Tipping Point

Via the Economic Policy Intstitute:

The Department of Labor (DOL) released a proposed rule that would allow restaurants to take the tips that servers earn and share them with untipped employees such as cooks and dishwashers.1 But, crucially, the rule doesn’t actually require that employers distribute “pooled” tips to workers. Under the administration’s proposed rule, as long as tipped workers earn minimum wage, employers could legally pocket those tips.

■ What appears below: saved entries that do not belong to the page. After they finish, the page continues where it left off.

(** * halonctl: call proxies, concurrent dispatch, result ordering,
      base64 helpers and the remote command session

    A shallow embedding of
    - [halonctl/proxies.py]  (NodeSoapProxy, NodeListSoapProxy, CommandProxy),
    - [halon/proxies.py]     (the older NodeSoapProxy on tornado),
    - [halonctl/util.py]     (async_dispatch, nodesort, from_base64, to_base64,
                              ask_confirm, hql_from_filters, textualize,
                              print_ssl_error),
    - [halonctl/__main__.py] (apply_slice, apply_filter, download_wsdl and
                              the choice of the target nodes in main),
    followed by the properties proved about them.

    Conventions.  A Python 2 [str] (a byte string) that the proxies pass
    around is a Stdlib [string]: a list of 8-bit characters.  The codecs
    work on numbers: a byte string is the list of its byte values and a
    unicode text the list of its code points ([list N]).  A call that may
    raise returns a [result]; code that also mutates an object threads the
    object's state explicitly.  What the program takes from libraries
    ([requests], [natsort], [base64], the UTF-8 codec, the [signal] module)
    is modelled from their documented behaviour in modules of their own. *)

From Stdlib Require Import ZArith NArith List String Ascii Bool Lia.
From Stdlib Require Import Permutation Sorted DecimalString DecimalPos.
Import ListNotations.
(** The ['data'] of [get_strikes]: the dicts under ['calls'] and ['puts']. *)
Definition get_strikes (options_chain : list Listing)
  : list (string * string) * list (string * string) :=
  strikes_by_description options_chain [] [].

End Tradier.

Module MaxPain.

(** The entries [{'strike': k, 'cash': v}]. *)
Record CashValue : Type := {
  cv_strike : Z;
  cash : Z
}.

(** The ['data'] of [get_cash_values]. *)
Record CashValues : Type := {
  Calls : list CashValue;
  Puts : list CashValue;
  Sums : list CashValue;
  max_pain : CashValue
}.

(** [get_cash_values] returns either the list [[]] or a dict with the
    cash values under ['data']. *)
Inductive Response : Type :=
  | Empty
  | Data (data : CashValues).

(** [[
      if (close - strike) * open_interest * 100 < 0:
          call_cash_value = 0
      else:
          call_cash_value = (close - strike) * open_interest * 100
    ]] *)
Definition call_cash_value (close strike open_interest : Z) : Z :=
  if decide ((close - strike) * open_interest * 100 < 0) then 0
  else (close - strike) * open_interest * 100.

Definition put_cash_value (close strike open_interest : Z) : Z :=
  if decide ((strike - close) * open_interest * 100 < 0) then 0
  else (strike - close) * open_interest * 100.

(** The inner loop, [for i in range(len(strikes)): ...], for one
    hypothetical close. *)
Definition cash_sum (cash_value : Z -> Z -> Z -> Z)
    (strikes open_interests : list Z) (close : Z) : result Z :=
  for_fold (fun sum i =>
              strike ← index strikes i;
              open_interest ← index open_interests i;
              Ok (sum + cash_value close strike open_interest))
           0 (range (length strikes)).

(** The outer loop, [for close in hypothetical_closes: ...]. *)
Definition cash_values (cash_value : Z -> Z -> Z -> Z)
    (strikes open_interests closes : list Z) : result (list CashValue) :=
  for_append (fun close =>
                sum ← cash_sum cash_value strikes open_interests close;
                Ok {| cv_strike := close; cash := sum |})
             closes.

Evidence shows that even now, when employers are prohibited from pocketing tips, many still do. Research on workers in three large U.S. cities (Chicago, Los Angeles, and New York) finds that 12 percent of tipped workers had tips stolen by their employer or supervisor.2 Further, recent research shows that workers in restaurants and bars are much more likely to suffer minimum wage violations—meaning that they receive less than the applicable minimum wage—than workers in other industries. For tipped workers, some of these minimum wage violations occur when an employer confiscates tips.3

“The proposed rule rescinds those portions of the 2011 regulations that restrict employer use of customer tips when the employer pays at least the full Federal minimum wage.”5 It is thus deeply unusual that DOL did not provide a quantitative estimate of the amount of tips that will be transferred from workers to employers under the proposed rule, given that they are required to do so by law.